(** The life cycle's leases of a consumer are the deliveries it holds. *)
Lemma leased_iff_returned q m c d :
  queue_inv q → refines q m →
  d ∈ returned_of c (q_InFlight q) (keys (q_InFlight q)) ↔
  m !! dl_ID d = Some (Entry (dl_Message d) (dl_Attempts d) (Leased c)) ∧
  dl_ConsumerID d = "".
Proof.
  intros Hq Hm. pose proof Hm as [Hr Hf Hs].
  rewrite elem_of_returned by apply Hq. split.
  - intros (d0 & Hd0 & Hc & ->). simpl in *. rewrite (Hf _ _ Hd0). by rewrite Hc.
  - intros [Hd Hc].
    assert (dl_ID d ∈ ids q) as Hin.
    { destruct (decide (dl_ID d ∈ ids q)) as [|Hn]; [done|].
      by destruct (Hs _ _ Hd Hn). }
    apply elem_of_ids in Hin as [Hin|[d0 Hd0]]; [| |apply Hq].
    { apply list_elem_of_fmap in Hin as (d' & Heq & Hd').
      apply Hr in Hd'. rewrite <- Heq in Hd'. congruence. }
    exists d0. pose proof (Hf _ _ Hd0) as He. rewrite Hd in He. injection He as H1 H2 H3.
    pose proof (inv_keyed _ Hq _ _ Hd0) as Hid.
    split_and!; [done..|]. destruct d, d0; unfold set_ConsumerID; simpl in *. congruence.
Qed.

(** A method refines a step of the life cycle, with the output the life cycle
    prescribes. *)
Definition op_simulates (ro : list string → list string) (q : Queue) (cs : Chans)
    (m : gmap string entry) (op : qop) : Prop :=
  ∃ out q' cs' m', do_op ro op (q, cs) = Val (out, (q', cs')) ∧
    life_step m op out m' ∧ refines q' m'.

Section op_refines.
Context (ro : list string → list string) `{!RangeOrder ro}.
Context (q : Queue) (cs : Chans) (m : gmap string entry).
Context (Hg : good (q, cs)) (Hm : refines q m).

(** A method that answers without touching the queue. *)
Local Ltac unchanged := by eexists _, _, _, m; split_and!; [|apply LError|].

Lemma fetch_refines c max : op_simulates ro q cs m (OFetch c max).
Proof using All.
  destruct Hg as [Hq Hcs Ho]. unfold op_simulates, do_op. go_unfold.
  rewrite FetchOrWait_eq by done. case_decide as Hc; [|unchanged].
  destruct (at_limit c max q); [unchanged|].
  destruct (q_Ready q) as [|d rest] eqn:Hr; [unchanged|].
  eexists _, _, _, _. split_and!; [done| |by apply ref_fetch].
  apply (LFetch m (dl_ID d) (dl_Message d) (dl_Attempts d)).
  apply Hm. rewrite Hr. set_solver.
Qed.

Lemma ack_refines id c : op_simulates ro q cs m (OAck id c).
Proof using Hg Hm.
  destruct Hg as [Hq Hcs Ho]. unfold op_simulates, do_op. go_unfold. rewrite Ack_eq.
  destruct (q_InFlight q !! id) as [d|] eqn:Hd; [|unchanged].
  case_decide as Hc; [|unchanged].
  eexists _, _, _, _. split_and!; [done| |apply ref_take; [done..|by left]].
  apply (LAck m id (dl_Message d) (dl_Attempts d)).
  rewrite <- Hc. by apply Hm.
Qed.

Lemma reject_refines id c : op_simulates ro q cs m (OReject id c).
Proof using All.
  destruct Hg as [Hq Hcs Ho]. simpl in Hq. unfold op_simulates, do_op. go_unfold.
  rewrite Reject_eq by done.
  destruct (q_InFlight q !! id) as [d|] eqn:Hd; [|unchanged].
  case_decide as Hc; [|unchanged].
  pose proof (inv_keyed _ Hq _ _ Hd) as Hid.
  pose proof (ref_flight _ _ Hm _ _ Hd) as He.
  pose proof (taken_not_held _ _ _ Hq Hd) as Hnot.
  destruct d as [id' msg c' n]; simpl in *; subst id' c'.
  destruct (exhausted q _ || negb (Queue.other_consumer ro c q)).
  - eexists _, _, _, _. split_and!; [done|by constructor|].
    apply (ref_take q m id (mkDelivery id msg c n)); [done..|by right].
  - eexists _, _, _, _. split_and!; [done|by eapply LRequeue|].
    rewrite <- (insert_insert_eq m id (Entry msg n Pending) (Entry msg n Dead)).
    apply ref_notified,
      (ref_push (set_InFlight (delete id (q_InFlight q)) q) _ (mkDelivery id msg "" n));
      [by eapply inv_take| |done].
    apply (ref_take q m id (mkDelivery id msg c n)); [done..|by right].
Qed.

Lemma disconnect_refines c : op_simulates ro q cs m (ODisconnect c).
Proof using All.
  destruct Hg as [Hq Hcs Ho]. simpl in Hq. unfold op_simulates, do_op. go_unfold.
  rewrite DisconnectConsumer_eq by (done || apply Hq).
  set (returned := returned_of c (q_InFlight q) (ro (keys (q_InFlight q)))).
  assert (returned ≡ₚ returned_of c (q_InFlight q) (keys (q_InFlight q))) as Hret.
  { apply returned_of_perm, range_perm. }
  pose proof (ref_disconnect q m c returned Hq Hm Hret) as Hr'.
  assert (life_step m (ODisconnect c) (OutReturned returned) (release c <$> m)) as Hstep.
  { constructor. intros d. rewrite Hret. by apply leased_iff_returned. }
  case_decide; eexists _, _, _, _; split_and!; try done; auto with queue.
Qed.

Lemma add_consumer_refines c : op_simulates ro q cs m (OAddConsumer c).
Proof using Hm.
  unfold op_simulates, do_op. go_unfold.
  eexists _, _, _, m. split_and!; [done|by constructor|]. auto with queue.
Qed.
End op_refines.

Lemma op_refines ro `{!RangeOrder ro} op q cs m :
  good (q, cs) → enqueue_ok op → Forall (λ id, m !! id = None) (new_ids op) →
  refines q m → op_simulates ro q cs m op.
Proof.
  intros Hg He Hn Hm. pose proof Hg as [Hq Hcs Ho]. simpl in Hq, Hcs, Ho.
  destruct op as [d|d|id msg|c max|id c|id c|c|c]; simpl in He, Hn;
    [rewrite Forall_singleton in Hn|rewrite Forall_singleton in Hn|
     rewrite Forall_singleton in Hn|by apply fetch_refines|
     by apply ack_refines|by apply reject_refines|by apply disconnect_refines|
     by apply add_consumer_refines];
    unfold op_simulates, do_op; go_unfold;
    rewrite ?Append_eq, ?RestoreReady_eq, ?EnqueueDelivery_eq by done;
    eexists _, _, _, _; (split_and!; [done|by constructor|]); apply ref_notified.
  - apply ref_push; [done..|by eapply ref_fresh].
  - apply (ref_push q m (set_ConsumerID "" d)); [done..|by eapply ref_fresh].
  - apply (ref_push q m (mkDelivery id msg "" 0)); [done..|by eapply ref_fresh].
Qed.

WHAT THE TASK REQUIRES: Go through the records above and return every line that holds the string "intros".

SOLUTION:
  intros Hq Hm. pose proof Hm as [Hr Hf Hs].
  - intros (d0 & Hd0 & Hc & ->). simpl in *. rewrite (Hf _ _ Hd0). by rewrite Hc.
  - intros [Hd Hc].
  { constructor. intros d. rewrite Hret. by apply leased_iff_returned. }
  intros Hg He Hn Hm. pose proof Hg as [Hq Hcs Ho]. simpl in Hq, Hcs, Ho.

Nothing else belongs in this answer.